#### TASK GOAL:
Your answer should consist of each line from the data below that contains "Local".

START MATERIAL FOR THIS EXERCISE

(** * Detectoria: the text-analysis decision pipeline of [app.py]

    A shallow embedding of the functions of [app.py] that decide what the
    [/analizar] endpoint answers:

    - [allowed_file], [diagnosticar_error_gemini], [limpiar_respuesta_gemini],
      [transformar_respuesta_gemini], [analizar_con_gemini],
      [analisis_fallback] and the route handler [analizar].

    Conventions of the embedding.

    - A Python [str] is a [string]; one [ascii] stands for one character
      (code points 0..255).  Message literals are kept byte for byte as they
      are written in the source file and are only ever compared or
      concatenated.
    - A Python [int] is a [Z].  A Python [float] is the rational it denotes
      ([PFloat]; for a float made by [round], the decimal it prints as), or
      [PNaN], or an infinity.
    - A [dict] built by the program or by [json.loads] is an association
      list in insertion order ([JObj]).
    - Code that can raise returns a [result]; [try]/[except Exception] is a
      [match] on it.
    - What the process cannot decide by itself is a parameter: the
      third-party JSON parser ([json_loads]), the configured API key
      ([api_key]), the per-process ordering of [set] elements ([str_key])
      and the direction in which binary floating point resolves an exact
      decimal tie ([tie_up]). *)

From Stdlib Require Import ZArith QArith Qabs List String Ascii Bool Lia Permutation.
Import ListNotations.

Set Warnings "-register-all".

Local Open Scope string_scope.
Local Open Scope list_scope.
Local Open Scope Z_scope.

(** ** Python strings *)

Module PyStr.

(** [len(s)] *)
Definition len (s : string) : Z := Z.of_nat (String.length s).

(** [str.isspace] on one character, for the code points 0..255:
    TAB, LF, VT, FF, CR, FS, GS, RS, US, SPACE, NEL and NBSP. *)
Definition is_space (c : ascii) : bool :=
  let n := Z.of_nat (nat_of_ascii c) in
  ((9 <=? n) && (n <=? 13)) || ((28 <=? n) && (n <=? 32))
  || (n =? 133) || (n =? 160).

(** Case mapping of one character, for the code points 0..255: the letters
    A-Z and the accented capitals 192..222 (but the multiplication sign 215)
    are 32 below their small letter.  The three small letters whose capital
    lies outside this range (181, 223, 255) are left as they are by
    [upper_char]; the program capitalizes only its own ASCII labels. *)
Definition lower_char (c : ascii) : ascii :=
  let n := nat_of_ascii c in
  if ((Nat.leb 65 n && Nat.leb n 90)
      || (Nat.leb 192 n && Nat.leb n 222 && negb (Nat.eqb n 215)))%bool
  then ascii_of_nat (n + 32) else c.

Definition upper_char (c : ascii) : ascii :=
  let n := nat_of_ascii c in
  if ((Nat.leb 97 n && Nat.leb n 122)
      || (Nat.leb 224 n && Nat.leb n 254 && negb (Nat.eqb n 247)))%bool
  then ascii_of_nat (n - 32) else c.

(** [s.lower()] *)
Fixpoint lower (s : string) : string :=
  match s with
  | EmptyString => EmptyString
  | String c s' => String (lower_char c) (lower s')
  end.

(** [s.capitalize()]: first character upper-cased, the rest lower-cased. *)
Definition capitalize (s : string) : string :=
  match s with
  | EmptyString => EmptyString
  | String c s' => String (upper_char c) (lower s')
  end.

(** [s.startswith(p)] *)
Fixpoint startswith (p s : string) : bool :=
  match p, s with
  | EmptyString, _ => true
  | String _ _, EmptyString => false
  | String a p', String b s' => Ascii.eqb a b && startswith p' s'
  end.

(** [s.endswith(suf)] *)
Fixpoint endswith (suf s : string) : bool :=
  String.eqb s suf ||
  match s with
  | EmptyString => false
  | String _ s' => endswith suf s'
  end.

(** [sub in s] *)
Fixpoint contains (sub s : string) : bool :=
  startswith sub s ||
  match s with
  | EmptyString => false
  | String _ s' => contains sub s'
  end.

(** [s.count(c)] for a one-character needle. *)
Fixpoint count_char (c : ascii) (s : string) : Z :=
  match s with
  | EmptyString => 0
  | String a s' => (if Ascii.eqb a c then 1 else 0) + count_char c s'
  end.

(** [s.replace(old, new)] for a non-empty [old]: occurrences are found
    left to right and do not overlap.  [skip] counts the characters of a
    matched occurrence that are still to be dropped. *)
Fixpoint replace_from (old new : string) (skip : nat) (s : string) : string :=
  match s with
  | EmptyString => EmptyString
  | String c s' =>
      match skip with
      | S k => replace_from old new k s'
      | O =>
          if startswith old s
          then (new ++ replace_from old new (String.length old - 1) s')%string
          else String c (replace_from old new 0 s')
      end
  end.

Definition replace (old new s : string) : string := replace_from old new 0 s.

(** [s.lstrip()], [s.rstrip()], [s.strip()] *)
Fixpoint lstrip (s : string) : string :=
  match s with
  | EmptyString => EmptyString
  | String c s' => if is_space c then lstrip s' else s
  end.

Fixpoint rstrip (s : string) : string :=
  match s with
  | EmptyString => EmptyString
  | String c s' =>
      match rstrip s' with
      | EmptyString => if is_space c then EmptyString else String c EmptyString
      | r => String c r
      end
  end.

Definition strip (s : string) : string := rstrip (lstrip s).

(** [s.split()]: the maximal runs of non-whitespace characters, in order.
    [cur] is the run being read, [None] between runs. *)
Fixpoint split_from (cur : option string) (s : string) : list string :=
  match s with
  | EmptyString => match cur with Some w => [w] | None => [] end
  | String c s' =>
      if is_space c
      then match cur with
           | Some w => w :: split_from None s'
           | None => split_from None s'
           end
      else match cur with
           | Some w => split_from (Some (w ++ String c EmptyString)%string) s'
           | None => split_from (Some (String c EmptyString)) s'
           end
  end.

Definition split (s : string) : list string := split_from None s.

End PyStr.

(** ** Python values and exceptions *)

(** A computation that may raise: [Raise msg] carries [str(e)]. *)
Inductive result (A : Type) : Type :=
| Ok (a : A)
| Raise (msg : string).
Arguments Ok {A} a.
Arguments Raise {A} msg.

Definition bind {A B : Type} (c : result A) (k : A -> result B) : result B :=
  match c with
  | Ok a => k a
  | Raise msg => Raise msg
  end.

Notation "x <- c ;; k" := (bind c (fun x => k))
  (at level 61, c at next level, right associativity).

(** [try: body except Exception as e: handler(str(e))] *)
Definition try_except {A : Type} (body : result A) (handler : string -> result A) : result A :=
  match body with
  | Ok a => Ok a
  | Raise msg => handler msg
  end.

(** Numbers as [json.loads] produces them and as the program computes them. *)
Inductive pynum : Type :=
| PInt (z : Z)
| PFloat (q : Q)
| PNaN
| PInf (negative : bool).

(** The values of the [json] module: [None], [bool], numbers, [str], [list]
    and [dict] with [str] keys. *)
Inductive json : Type :=
| JNull
| JBool (b : bool)
| JNum (n : pynum)
| JStr (s : string)
| JArr (items : list json)
| JObj (fields : list (string * json)).

Definition JInt (z : Z) : json := JNum (PInt z).

Module Py.

(** [type(v).__name__] *)
Definition type_name (v : json) : string :=
  match v with
  | JNull => "NoneType"
  | JBool _ => "bool"
  | JNum (PInt _) => "int"
  | JNum _ => "float"
  | JStr _ => "str"
  | JArr _ => "list"
  | JObj _ => "dict"
  end.

(** Lookup in a [dict]. *)
Fixpoint lookup (key : string) (fields : list (string * json)) : option json :=
  match fields with
  | [] => None
  | (k, v) :: rest => if String.eqb key k then Some v else lookup key rest
  end.

(** [d.get(key, default)] on a [dict]. *)
Definition dict_get (fields : list (string * json)) (key : string) (default : json) : json :=
  match lookup key fields with
  | Some v => v
  | None => default
  end.

(** [data.get(key, default)] on whatever [json.loads] returned: only a
    [dict] has the method, anything else raises [AttributeError]. *)
Definition get (data : json) (key : string) (default : json) : result json :=
  match data with
  | JObj fields => Ok (dict_get fields key default)
  | other => Raise ("'" ++ type_name other ++ "' object has no attribute 'get'")
  end.

(** [n < k] for a number [n] and an [int] literal [k]. *)
Definition num_lt (n : pynum) (k : Z) : bool :=
  match n with
  | PInt z => z <? k
  | PFloat q => Qnum q <? k * Z.pos (Qden q)
  | PNaN => false
  | PInf negative => negative
  end.

(** [v < k] for an [int] literal [k]: numbers and [bool] compare, every
    other type raises [TypeError]. *)
Definition lt (v : json) (k : Z) : result bool :=
  match v with
  | JNum n => Ok (num_lt n k)
  | JBool b => Ok (Z.b2z b <? k)
  | other =>
      Raise ("'<' not supported between instances of '" ++ type_name other ++ "' and 'int'")
  end.

(** [label.capitalize()] where [label] came out of a [dict]. *)
Definition capitalize (v : json) : result json :=
  match v with
  | JStr s => Ok (JStr (PyStr.capitalize s))
  | other => Raise ("'" ++ type_name other ++ "' object has no attribute 'capitalize'")
  end.

(** The real number a percentage stands for, when it is one. *)
Definition real_value (v : json) : option Q :=
  match v with
  | JNum (PInt z) => Some (inject_Z z)
  | JNum (PFloat q) => Some q
  | JBool b => Some (inject_Z (Z.b2z b))
  | _ => None
  end.

End Py.

(** ** Sets of strings *)

Section PySet.

(** CPython salts [str] hashes per process, so the internal order of a
    [set] of strings differs from run to run.  [str_key] stands for that
    per-process order: a set is kept sorted by it. *)
Variable str_key : string -> Z.

Fixpoint set_place (x : string) (s : list string) : list string :=
  match s with
  | [] => [x]
  | y :: s' => if str_key x <? str_key y then x :: s else y :: set_place x s'
  end.

(** [s.add(x)] *)
Definition set_add (x : string) (s : list string) : list string :=
  if existsb (String.eqb x) s then s else set_place x s.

END MATERIAL FOR THIS EXERCISE

#### ANSWER TO THIS PROBLEM:
Local Open Scope string_scope.
Local Open Scope list_scope.
Local Open Scope Z_scope.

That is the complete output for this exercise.